С ЛЮБОВЬЮ АРКУС побеседовал АНДРЕЙ ПЛАХОВ.
— Как выстраиваются отношения режиссера и документального героя? Ведь в фильме много других персонажей, не всегда приятных. Как ты завоевывала их доверие для съемки?
— За год до появления Антона в нашей жизни, когда мне и в голову не могло прийти, что сама буду снимать, целый номер журнала "Сеанс" был сделан про то, как складываются отношения между режиссером и героем в документальном кино. Мне казалось, что я знаю об этом очень много. И про то, что нельзя подходить близко, и про технику безопасности, и про грех обманутого доверия, и про ответственность, и про неизбежные методы провокации, манипуляции, и про всякое другое. Но это знание было знанием теоретика — аналитика, наблюдателя, пусть даже очень близкого наблюдателя. И никакие эти знания мне не пригодились. Я уже не говорю про главных героев — Антона и Ринату. Они не были для меня документальными героями, а были близкими людьми — самыми близкими, не считая мамы и детей, так жизнь сложилась. Что же касается других людей, которых ты видишь в кадре, то по большей части они тоже были участниками жизненно важных для меня ситуаций. Скажем, во время съемок в первом интернате я не о съемках думала, а о том, как наладить контакт с человеком, от которого зависит судьба Антона.
— Кажется, что драматургию этой картины строила сама жизнь. А как было на самом деле?

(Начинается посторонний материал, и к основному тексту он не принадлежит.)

(* ===== verification/TenantDaemon.v ===== *)
(** * The tenant manager daemon ([src/tenant_manager_daemon.c])

    The daemon answers JSON commands with the calls of [ShmTenant].  JSON values
    are of any type with the operations of [JsonC].  Connections come one after
    the other as events of the main loop, with what one [recv] returns and what becomes of
    the two [send]s of the answer. *)

From S2P Require Import Prelude CString JsonC ShmTenant.

Module Daemon.
#[local] Existing Instances Tenant.expand_state Tenant.expand_shm Tenant.tenant_status_eq_dec.

Definition BUFFER_SIZE : Z := 4096.
Definition SIGINT : Z := 2.
Definition SIGTERM : Z := 15.

(** What the operating system answers at start-up. *)
Record os_answers := mk_os {
  os_daemon : Z;        (* daemon (0, 0) *)
  os_pid_file : bool;   (* fopen (PID_FILE, "w") succeeds *)
  os_socket : Z;
  os_bind : Z;
  os_listen : Z;
}.

(** The statics, the tenant store, the readings of [CLOCK_MONOTONIC] as
    (seconds, nanoseconds), whether the pid file and the socket file exist, and
    what was sent to the clients, piece by piece. *)
Record daemon := mk_daemon {
  running : Z;
  server_fd : Z;
  store : Tenant.state;
  monotonic : nat → Z * Z;
  os : os_answers;
  pid_file : bool;
  socket_file : bool;
  sent : list string;
}.
#[export] Instance expand_daemon : Expand daemon := λ r,
  mk_daemon (running r) (server_fd r) (store r) (monotonic r) (os r) (pid_file r)
    (socket_file r) (sent r).

(** [tv_sec * 1000000000ULL + tv_nsec] of [clock_gettime]. *)
Definition monotonic_ns : M daemon Z := λ s,
  let '(tv_sec, tv_nsec) := monotonic s 0%nat in
  Ret (u64 (u64 (tv_sec * 1000000000) + tv_nsec)) (s <| monotonic := λ n, monotonic s (S n) |>).

Definition status_code (st : Tenant.tenant_status) : Z :=
  match st with
  | Tenant.TENANT_STATUS_INACTIVE => 0
  | Tenant.TENANT_STATUS_ACTIVE => 1
  | Tenant.TENANT_STATUS_SUSPENDED => 2
  end.

Section Commands.
Context {J : Type} `{!JsonC J}.

(** ** Answers *)

(** [data]: [None] is the null pointer. *)
Definition build_response (success : Z) (message : string) (data : option J) : string :=
  json_object_to_json_string (json_obj
    ([("success", json_object_new_boolean success);
      ("message", json_object_new_string message)] ++
     match data with Some d => [("data", d)] | None => [] end)).

(** The figures of a tenant that [LIST_TENANTS], [STATUS] of all, and [STATUS] of
    one tenant report. *)
Definition json_u32 (z : Z) : J := json_object_new_int (i32 z).
Definition json_u64 (z : Z) : J := json_object_new_int64 (i64 z).

Definition identity_json (t : Tenant.tenant_info_t) : list (string * J) :=
  [("id", json_u32 (Tenant.tenant_id t));
   ("name", json_object_new_string (Tenant.tenant_name t))].
Definition counts_json (t : Tenant.tenant_info_t) : list (string * J) :=
  [("qp_used", json_u32 (Tenant.qp_count (Tenant.usage t)));
   ("qp_limit", json_u32 (Tenant.max_qp_per_tenant (Tenant.quota t)));
   ("mr_used", json_u32 (Tenant.mr_count (Tenant.usage t)));
   ("mr_limit", json_u32 (Tenant.max_mr_per_tenant (Tenant.quota t)))].
Definition memory_json (t : Tenant.tenant_info_t) : list (string * J) :=
  [("memory_used", json_u64 (Tenant.memory_used (Tenant.usage t)));
   ("memory_limit", json_u64 (Tenant.max_memory_per_tenant (Tenant.quota t)))].
Definition state_json (t : Tenant.tenant_info_t) : list (string * J) :=
  [("status", json_object_new_int (status_code (Tenant.status t)))].
Definition totals_json (t : Tenant.tenant_info_t) : list (string * J) :=
  [("total_qp_creates", json_u64 (Tenant.total_qp_creates (Tenant.usage t)));
   ("total_mr_regs", json_u64 (Tenant.total_mr_regs (Tenant.usage t)))].

(** The loops over the tenants that are not inactive, read without the lock. *)
Definition known_tenants (s : daemon) : list Tenant.tenant_info_t :=
  if Tenant.g_tenant_shm (store s)
  then filter (λ t, Tenant.status t ≠ Tenant.TENANT_STATUS_INACTIVE)
         (Tenant.tenants (Tenant.shm (store s)))
  else [].

(** ** Fields of a command *)

Definition get_ex (cmd : J) (k : string) : option J := json_object_object_get_ex cmd k.
Definition int_field (cmd : J) (k : string) (missing : Z) : Z :=
  match get_ex cmd k with Some j => json_object_get_int j | None => missing end.
Definition memory_field (cmd : J) : Z :=
  match get_ex cmd "memory" with Some j => u64 (json_object_get_int64 j) | None => 1073741824 end.

(** The quota of [UPDATE_QUOTA] and [CREATE]: the signed numbers of the command
    are stored into unsigned fields. *)
Definition quota_of (qp mr mem : Z) : Tenant.tenant_quota_t :=
  Tenant.mk_quota (u32 qp) (u32 mr) mem (u32 qp) 10.

(** ** Handlers *)

Definition handle_update_quota (cmd_obj : J) : M daemon string :=
  match get_ex cmd_obj "tenant", get_ex cmd_obj "qp" with
  | Some tenant_obj, Some qp_obj =>
      let tenant_id := u32 (json_object_get_int tenant_obj) in
      let qp := json_object_get_int qp_obj in
      let mr := int_field cmd_obj "mr" qp in
      r ← zoom store (Tenant.tenant_update_quota tenant_id (Some (quota_of qp mr (memory_field cmd_obj))));
      if negb (r =? 0) then mret (build_response 0 "Failed to update quota" None) else
      ptr ← zoom store Tenant.tenant_shm_get_ptr;
      (if ptr : bool then
         now ← monotonic_ns;
         zoom store (Tenant.store (λ d, d <| Tenant.last_update_time := now |>
                                          <| Tenant.version ::= λ v, u64 (v + 1) |>))
       else mret tt);;
      mret (build_response 1 ("Quota updated for tenant " +:+ print_dec tenant_id) None)
  | _, _ => mret (build_response 0 "Missing required fields: tenant, qp" None)
  end.

Definition handle_create (cmd_obj : J) : M daemon string :=
  match get_ex cmd_obj "tenant" with
  | None => mret (build_response 0 "Missing required field: tenant" None)
  | Some tenant_obj =>
      let tenant_id := u32 (json_object_get_int tenant_obj) in
      let name :=
        match get_ex cmd_obj "name" with
        | Some j => json_object_get_string j
        | None => Some "unnamed"
        end in
      let qp := int_field cmd_obj "qp" 100 in
      let mr := int_field cmd_obj "mr" 100 in
      r ← zoom store (Tenant.tenant_create tenant_id name (Some (quota_of qp mr (memory_field cmd_obj))));
      if negb (r =? 0) then mret (build_response 0 "Failed to create tenant" None) else
      mret (build_response 1 ("Tenant " +:+ print_dec tenant_id +:+ " created") None)
  end.

Definition handle_delete (cmd_obj : J) : M daemon string :=
  match get_ex cmd_obj "tenant" with
  | None => mret (build_response 0 "Missing required field: tenant" None)
  | Some tenant_obj =>
      let tenant_id := u32 (json_object_get_int tenant_obj) in
      r ← zoom store (Tenant.tenant_delete tenant_id);
      if negb (r =? 0) then mret (build_response 0 "Failed to delete tenant" None) else
      mret (build_response 1 ("Tenant " +:+ print_dec tenant_id +:+ " deleted") None)
  end.

Definition handle_status (cmd_obj : J) : M daemon string :=
  match get_ex cmd_obj "tenant" with
  | None =>
      zoom store Tenant.tenant_shm_get_ptr;;
      s ← get;
      let each t := json_obj (identity_json t ++ state_json t ++ counts_json t ++ memory_json t) in
      mret (build_response 1 "All tenants status" (Some (json_arr (each <$> known_tenants s))))
  | Some tenant_obj =>
      let tenant_id := u32 (json_object_get_int tenant_obj) in
      r ← zoom store (Tenant.tenant_get_info tenant_id (Some Tenant.info_zero));
      match r with
      | (0, Some info) =>
          mret (build_response 1 "Tenant status" (Some (json_obj
            (identity_json info ++ state_json info ++ counts_json info ++ memory_json info ++
             totals_json info))))
      | _ => mret (build_response 0 "Tenant not found" None)
      end
  end.

Definition handle_list_tenants : M daemon string :=
  ptr ← zoom store Tenant.tenant_shm_get_ptr;
  s ← get;
  let tenants_array := (λ t, json_obj (identity_json t ++ counts_json t)) <$> known_tenants s in
  let version := if ptr : bool then Tenant.version (Tenant.shm (store s)) else 0 in
  mret (build_response 1 "Tenant list" (Some (json_obj
    [("count", json_u32 (Z.of_nat (length tenants_array)));
     ("version", json_u64 version);
     ("tenants", json_arr tenants_array)]))).

(** [strcmp] of a null pointer is undefined: a command that is null. *)
Definition process_command (json_str : string) : M daemon string :=
  let cmd_obj := json_tokener_parse json_str in
  if is_null cmd_obj then mret (build_response 0 "Invalid JSON" None) else
  match get_ex cmd_obj "cmd" with
  | None => mret (build_response 0 "Missing 'cmd' field" None)
  | Some cmd_type_obj =>
      match json_object_get_string cmd_type_obj with
      | None => crash
      | Some cmd =>
          if String.eqb cmd "UPDATE_QUOTA" then handle_update_quota cmd_obj
          else if String.eqb cmd "CREATE" then handle_create cmd_obj
          else if String.eqb cmd "DELETE" then handle_delete cmd_obj
          else if String.eqb cmd "STATUS" then handle_status cmd_obj
          else if String.eqb cmd "LIST_TENANTS" then handle_list_tenants
          else mret (build_response 0 "Unknown command" None)
      end
  end.

(** ** Connections *)

(** What becomes of a [send] with flags 0.  [Peer_gone]: the client has closed its end, and
    the call raises SIGPIPE, which the program does not handle. *)
Inductive send_result := Sent | Send_fails | Peer_gone.

(** The two calls that answer a command. *)
Record delivery := mk_delivery { of_answer : send_result; of_newline : send_result }.
Definition whole : delivery := mk_delivery Sent Sent.

(** The result says whether the process survives it. *)
Definition send (out : send_result) (text : string) : M daemon bool :=
  match out with
  | Sent => modify (λ s, s <| sent ::= λ l, l ++ [text] |>);; mret true
  | Send_fails => mret true
  | Peer_gone => mret false
  end.

Definition reply (out : delivery) (response : string) : M daemon bool :=
  alive ← send (of_answer out) response;
  if negb alive then mret false else send (of_newline out) newline.

(** [msg]: what the client sent before the call of [recv], at least one byte ([None]: it
    closed the connection, or the call failed). *)
Definition handle_client (msg : option string) (out : delivery) : M daemon bool :=
  match msg with
  | None => mret true
  | Some text =>
      let buffer := String.substring 0 (Z.to_nat (BUFFER_SIZE - 1)) text in
      response ← process_command buffer;
      reply out response
  end.

Definition signal_handler (sig : Z) : M daemon unit :=
  if (sig =? SIGTERM) || (sig =? SIGINT) then
    modify (λ s, s <| running := 0 |> <| server_fd ::= λ fd, if 0 <=? fd then -1 else fd |>)
  else mret tt.

(** What happens between two tests of [running]. *)
Inductive event :=
| Signalled (sig : Z)
| SelectTimeout
| SelectInterrupted
| SelectFailed
| AcceptFailed
| Client (msg : option string) (out : delivery).

(** The result says whether the process is still there. *)
Fixpoint main_loop (evs : list event) : M daemon bool :=
  s ← get;
  if running s =? 0 then mret true else
  match evs with
  | [] => mret true
  | e :: evs' =>
      match e with
      | Signalled sig => signal_handler sig;; main_loop evs'
      | SelectTimeout | SelectInterrupted | AcceptFailed => main_loop evs'
      | SelectFailed => mret true
      | Client msg out =>
          alive ← handle_client msg out;
          if negb alive then mret false else main_loop evs'
      end
  end.

(** ** Start and end *)

Definition cleanup : M daemon unit :=
  modify (λ s, s <| socket_file := false |> <| pid_file := false |>).

Definition write_pid_file : M daemon Z :=
  s ← get;
  if os_pid_file (os s) then modify (λ s, s <| pid_file := true |>);; mret 0 else mret (-1).

Definition create_server_socket : M daemon Z :=
  s ← get;
  let fd := os_socket (os s) in
  if fd <? 0 then mret (-1) else
  modify (λ s, s <| socket_file := false |>);;
  if os_bind (os s) <? 0 then mret (-1) else
  modify (λ s, s <| socket_file := true |>);;
  if os_listen (os s) <? 0 then mret (-1) else
  mret fd.

(** The options before a [--help]; [None]: it was given. *)
Fixpoint parse_options (argv : list string) (daemon_mode foreground : bool) : option (bool * bool) :=
  match argv with
  | [] => Some (daemon_mode, foreground)
  | a :: argv' =>
      if String.eqb a "--daemon" then parse_options argv' true foreground
      else if String.eqb a "--foreground" then parse_options argv' daemon_mode true
      else if String.eqb a "--help" then None
      else parse_options argv' daemon_mode foreground
  end.

(** [Killed]: by SIGPIPE, without the exit handler. *)
Inductive ending := Exit (code : Z) | Killed.

(** [argv] without the program's name; the exit handler runs [cleanup] once it
    has been registered. *)
Definition main (argv : list string) (evs : list event) : M daemon ending :=
  match parse_options argv false false with
  | None => mret (Exit 0)
  | Some (daemon_mode, foreground) =>
      r ← zoom store Tenant.tenant_shm_init;
      if negb (r =? 0) then mret (Exit 1) else
      s ← get;
      let background := daemon_mode && negb foreground in
      if background && negb (os_daemon (os s) =? 0) then mret (Exit 1) else
      w ← (if background then write_pid_file else mret 0);
      if negb (w =? 0) then mret (Exit 1) else
      fd ← create_server_socket;
      modify (λ s, s <| server_fd := fd |>);;
      if fd <? 0 then cleanup;; mret (Exit 1) else
      alive ← main_loop evs;
      if negb alive then mret Killed else
      cleanup;;
      mret (Exit 0)
  end.
End Commands.

End Daemon.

— Сама жизнь (это, кстати, название книги любимой Натальи Леонидовны Трауберг) и строила эту драматургию. Проблема была в том, как из четырех лет сложить двухчасовой фильм. Я шла по банальному пути, по которому идет любой человек, оказывающийся наедине с материалом. Только с поправкой на то, что со мной все это было впервые, поэтому и времени ушло больше, и ошибок было сделано больше, и возвращаться к началу, переделывая все заново, пришлось не один раз и не десять. Главные проблемы были такие: отсутствие опыта, отсутствие дистанции, возраст. Отсутствие опыта, потому что, сколько ни изучай кино, ни пиши о кино, ни преподавай кино, ни дружи с режиссерами, ни наблюдай их работу изо дня в день, все это не в помощь, когда тебе самому нужно это делать. Я вот журнал более или менее научилась верстать номеру примерно к десятому. Когда многие вещи уже "в пальцах" и ты стопоришься только на новом, на сущностном для этого момента, а базовые вещи уже как бы проскакиваешь. А здесь все с нуля: тебе надо на сцену выходить, а ты нотной грамоте не обучен. Второе — дистанция. В мониторе — лицо Ринаты. С которой прожита целая жизнь, которая умирала, и воскресала, и опять умирала на твоих глазах, рука в руке, и так, рука в рука, и умерла в больнице, в отделении, где, кроме нас с ней, почти никого не было. И вот такая съемка с Ринатой, сякая съемка с Ринатой — и ты вглядываешься в ее лицо, ищешь план повыразительней, ловишь себя на этом прищуре и кажешься себе чудовищем. Дистанции не было. Ее надо было себе назначить. Ну и наконец, возраст. Не то чтобы старость, но и не молодость, прямо скажем. В такие годы нормальные люди не дебютируют. В моем случае первый фильм — как последний. То есть важно только одно — полнота высказывания. Еще был полюс — Антон. Как совершенно справедливо заметил Юра Цивьян, полноценный соавтор. Обязывающий соавтор. Мощнейший человек, а совсем не "бедный, бедный мальчик". Его личность, его энергия, его харизма создавали такую систему координат, соответствовать которой хоть в малой степени было непомерно тяжело. Возможно, именно это, последнее, и продиктовало в конце концов драматургическую основу.
— В чем помогал, а в чем, возможно, мешал опыт аналитика, редактора при работе над картиной?
— Во время съемок не помогал и не мешал. На монтаже мешал страшно. Любой достигнутый результат на утреннюю трезвую голову отвергался как немыслимый. Когда сложилось главное, волевым усилием выключила этот механизм, прогнала вон. Потом уже, на мелких доделках, впустила обратно.
— Что оказалось самым трудным в режиссуре — подготовка объектов, съемки, монтаж? И что самым привлекательным?
— Что такое режиссура, я не поняла до сих пор. Думаю, меня спасло именно то, что я себя режиссером не считала. Если про частности, то самые прекрасные часы — это после съемок ночные отсмотры материала с Алишером. Самое кровопускание, если о фильме,— это монтаж. Мы с Жорой Ермоленко почти год не выходили из зашторенной комнаты.